__WHAT THE EXERCISE ASKS__
Give back an exact copy of the lines in the records below, from the line that has "(reply_octets [] (sdci_pd_in σ) (sdci_flags σ)) (fun" through the line that has "M-sequence is answered", and nothing besides.
RECORDED DATA section start
(* ===== verification/DeviceContract.v ===== *)
(** * What a device promises to the port

    The contract of a device on the wire, as classes: how it answers the start-up frames,
    the cyclic frame, the frames of an ISDU service and those of an event readout. [V] is what the contract lets the
    port's theorems know of the device's state: its input process data, its flags and its
    ISDU server, a machine that takes the octets of a request one by one and yields the
    octets of its response one by one. *)

From S2P Require Import Prelude Iolinki Reference Types Fixtures Parameters Isdu IsduResponse IsduRequest IsduService Services DataStorage Events EventReadout Hal Transmit Port PortInvariant PortServices PortSafety PortCalls PortTransitions Carrier PortLink PortExchange IsduFrames EventFrames Adapter.

(** The stages of a link, seen from the device. *)
Inductive link_stage : Type := LinkReady | LinkPreoperate | LinkOperate.

Class SdciDevice (D C V : Type) `{WireDevice D C} : Type := {
  (** The device is in this stage with this view of its state. *)
  sdci_stage : link_stage → C → V → Prop;
  sdci_pd_in : V → list Z;
  sdci_flags : V → Z;
  (** An octet of a request arrives; an octet of the response is asked for. *)
  sdci_feed : V → Z → V;
  sdci_next : V → Z * V;
}.

(** The next [n] octets of the response. *)
Fixpoint sdci_answer `{SdciDevice D C V} (n : nat) (σ : V) : list Z * V :=
  match n with
  | O => ([], σ)
  | S n => let r := sdci_answer n (sdci_next σ).2 in ((sdci_next σ).1 :: r.1, r.2)
  end.

(** [frame] is taken whole and queues exactly [reply]. *)
Definition replies_to `{WireDevice D C} (frame : list Z) (d : D) (reply : list Z) (P : C → Prop) : Prop :=
  ∃ d', wire_send frame d = Ok (zlen frame) d' ∧ wire_pending d' reply ∧ P (wire_core d').

(** A call of the initialisation. *)
Definition setup_call (entry : io) : Prop :=
  match entry with IoInit _ _ | IoSetBaudrate _ _ | IoSetMode _ _ => True | _ => False end.

(** Initialisation, the wake-up request, the test message and DeviceOperate. *)
Class StartupLaws {IO : Iolinki} (D C V : Type) `{SdciDevice D C V} : Prop := {
  startup_init : ∀ f tr, phy_init wire_phy = Some f → f tr = 0;
  startup_setup : ∀ entry d σ, setup_call entry → wire_pending d [] → sdci_stage LinkReady (wire_core d) σ →
    ∃ d', effect entry d = Ok tt d' ∧ wire_pending d' [] ∧ sdci_stage LinkReady (wire_core d') σ;
  startup_wakes : ∀ d σ, wire_pending d [] → sdci_stage LinkReady (wire_core d) σ →
    replies_to [IOLINK_MASTER_WAKEUP_BYTE] d [] (fun c => sdci_stage LinkReady c σ);
  startup_test : ∀ d σ, wire_pending d [] → sdci_stage LinkReady (wire_core d) σ →
    ∃ v, is_u8 v ∧
      replies_to test_message d (reply_octets [v] [] 0) (fun c => sdci_stage LinkPreoperate c σ);
  startup_operate : ∀ d σ, wire_pending d [] → sdci_stage LinkPreoperate (wire_core d) σ →
    replies_to device_operate d (reply_octets [] [] 0) (fun c => sdci_stage LinkOperate c σ);
}.

(** The M-sequences of a port with [config]: [body] stands for what follows CKT. *)
Definition config_frame {IO : Iolinki} (config : iolink_master_config_t) (mc : Z) (body : list Z) : list Z :=
  mseq_frame (iolink_master_ckt_type_bits (cfg_m_seq_type config)) mc body.

(** The view of a device in OPERATE fits the configuration of the port. *)
Definition view_fits {IO : Iolinki} (config : iolink_master_config_t) (pd : list Z) (flags : Z) : Prop :=
  zlen pd = cfg_pd_in_len config ∧ Forall is_u8 pd ∧ cks_flags flags.

(** Process data: the reply to a process data write is the input process data. *)
Class CyclicLaws {IO : Iolinki} (config : iolink_master_config_t) (D C V : Type) `{SdciDevice D C V} : Prop := {
  cyclic_view : ∀ c σ, sdci_stage LinkOperate c σ → view_fits config (sdci_pd_in σ) (sdci_flags σ);
  cyclic_exchange : ∀ d σ pd, wire_pending d [] → sdci_stage LinkOperate (wire_core d) σ →
    zlen pd = cfg_pd_out_len config → Forall is_u8 pd →
    replies_to (config_frame config 0 (pd ++ zeros (iolink_master_od_len_for_type (cfg_m_seq_type config)))) d
      (reply_octets [] (sdci_pd_in σ) (sdci_flags σ)) (fun c => sdci_stage LinkOperate c σ);
}.

(** ISDU in OPERATE: a write M-sequence delivers its OD octets to the server, a read
    M-sequence is answered with the next octets of the response. *)
Class IsduLaws {IO : Iolinki} (config : iolink_master_config_t) (D C V : Type) `{SdciDevice D C V} : Prop := {
  isdu_view : ∀ c σ, sdci_stage LinkOperate c σ → view_fits config (sdci_pd_in σ) (sdci_flags σ);
  isdu_write_exchange : ∀ d σ flowctrl pd od, wire_pending d [] →
    sdci_stage LinkOperate (wire_core d) σ → 0 ≤ flowctrl < 32 →
    zlen pd = cfg_pd_out_len config → Forall is_u8 pd →
    zlen od = iolink_master_od_len_for_type (cfg_m_seq_type config) → Forall is_u8 od →
    replies_to (config_frame config (isdu_mc false flowctrl) (pd ++ od)) d
      (reply_octets [] (sdci_pd_in σ) (sdci_flags σ))
      (fun c => sdci_stage LinkOperate c (foldl sdci_feed σ od));
  isdu_read_exchange : ∀ d σ flowctrl pd, wire_pending d [] →
    sdci_stage LinkOperate (wire_core d) σ → 0 ≤ flowctrl < 32 →
    zlen pd = cfg_pd_out_len config → Forall is_u8 pd →
    let answer := sdci_answer (Z.to_nat (iolink_master_od_len_for_type (cfg_m_seq_type config))) σ in
    Forall is_u8 answer.1 ∧
    replies_to (config_frame config (isdu_mc true flowctrl) pd) d
      (reply_octets answer.1 (sdci_pd_in σ) (sdci_flags σ))
      (fun c => sdci_stage LinkOperate c answer.2);
}.

(** Events in OPERATE: the event memory of Table 58 and what confirming a readout does. *)
Class EventDevice (V : Type) : Type := {
  sdci_memory : V → list Z;
  sdci_confirmed : V → V;
}.

(** [n] octets of a memory from [addr] on; behind its end it reads as zero. *)
Definition memory_octets (memory : list Z) (addr n : Z) : list Z := map (octet memory) (seqZ addr n).

(** A diagnosis read is answered with the octets at its address. The write that confirms
    the readout is taken; the device may answer it or stay silent. *)
Class EventLaws {IO : Iolinki} (config : iolink_master_config_t) (D C V : Type) `{SdciDevice D C V, !EventDevice V} : Prop := {
  event_view : ∀ c σ, sdci_stage LinkOperate c σ → view_fits config (sdci_pd_in σ) (sdci_flags σ);
  event_memory : ∀ c σ, sdci_stage LinkOperate c σ →
    zlen (sdci_memory σ) = IOLINK_MASTER_EVENT_MEMORY_LEN ∧ Forall is_u8 (sdci_memory σ);
  event_read_exchange : ∀ d σ addr pd, wire_pending d [] → sdci_stage LinkOperate (wire_core d) σ →
    0 ≤ addr < IOLINK_MASTER_EVENT_MEMORY_LEN → zlen pd = cfg_pd_out_len config → Forall is_u8 pd →
    replies_to (config_frame config (event_mc true addr) pd) d
      (reply_octets (memory_octets (sdci_memory σ) addr (iolink_master_od_len_for_type (cfg_m_seq_type config)))
        (sdci_pd_in σ) (sdci_flags σ))
      (fun c => sdci_stage LinkOperate c σ);
  event_confirm_exchange : ∀ d σ pd, wire_pending d [] → sdci_stage LinkOperate (wire_core d) σ →
    zlen pd = cfg_pd_out_len config → Forall is_u8 pd →
    ∃ reply,
      (reply = [] ∨ ∃ pd_in flags, view_fits config pd_in flags ∧ reply = reply_octets [] pd_in flags) ∧
      replies_to (config_frame config (event_mc false 0)
          (pd ++ zeros (iolink_master_od_len_for_type (cfg_m_seq_type config)))) d reply
        (fun c => sdci_stage LinkOperate c (sdci_confirmed σ));
}.

(** ** A link with faults *)

(** What becomes of the reply to a cyclic frame: it arrives as it is, with a wrong
    checksum, or with octets missing at its end, all of them in the extreme. *)
Inductive fate : Type := Intact | Garbled | Short.

Class LossyDevice (V : Type) : Type := {
  (** The fate of the next reply, and the view once it is decided. *)
  lossy_fate : V → fate;
  lossy_next : V → V;
}.

Definition delivered {IO : Iolinki} (f : fate) (pd : list Z) (flags : Z) (reply : list Z) : Prop :=
  match f with
  | Intact => reply = reply_octets [] pd flags
  | Garbled => ∃ resp, iolink_frame_decode_operate_response reply (zlen pd) 0 = Some resp ∧
      resp_checksum_ok resp = false
  | Short => zlen reply ≤ zlen pd
  end.

(** Process data over such a link. *)
Class LossyLaws {IO : Iolinki} (config : iolink_master_config_t) (D C V : Type) `{SdciDevice D C V, !LossyDevice V} : Prop := {
  lossy_view : ∀ c σ, sdci_stage LinkOperate c σ → view_fits config (sdci_pd_in σ) (sdci_flags σ);
  lossy_exchange : ∀ d σ pd, wire_pending d [] → sdci_stage LinkOperate (wire_core d) σ →
    zlen pd = cfg_pd_out_len config → Forall is_u8 pd →
    ∃ reply, Forall is_u8 reply ∧ delivered (lossy_fate σ) (sdci_pd_in σ) (sdci_flags σ) reply ∧
      replies_to (config_frame config 0 (pd ++ zeros (iolink_master_od_len_for_type (cfg_m_seq_type config)))) d
        reply (fun c => sdci_stage LinkOperate c (lossy_next σ));
}.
RECORDED DATA section end
__OUTPUT OF THE EXERCISE__
      (reply_octets [] (sdci_pd_in σ) (sdci_flags σ)) (fun c => sdci_stage LinkOperate c σ);
}.

(** ISDU in OPERATE: a write M-sequence delivers its OD octets to the server, a read
    M-sequence is answered with the next octets of the response. *)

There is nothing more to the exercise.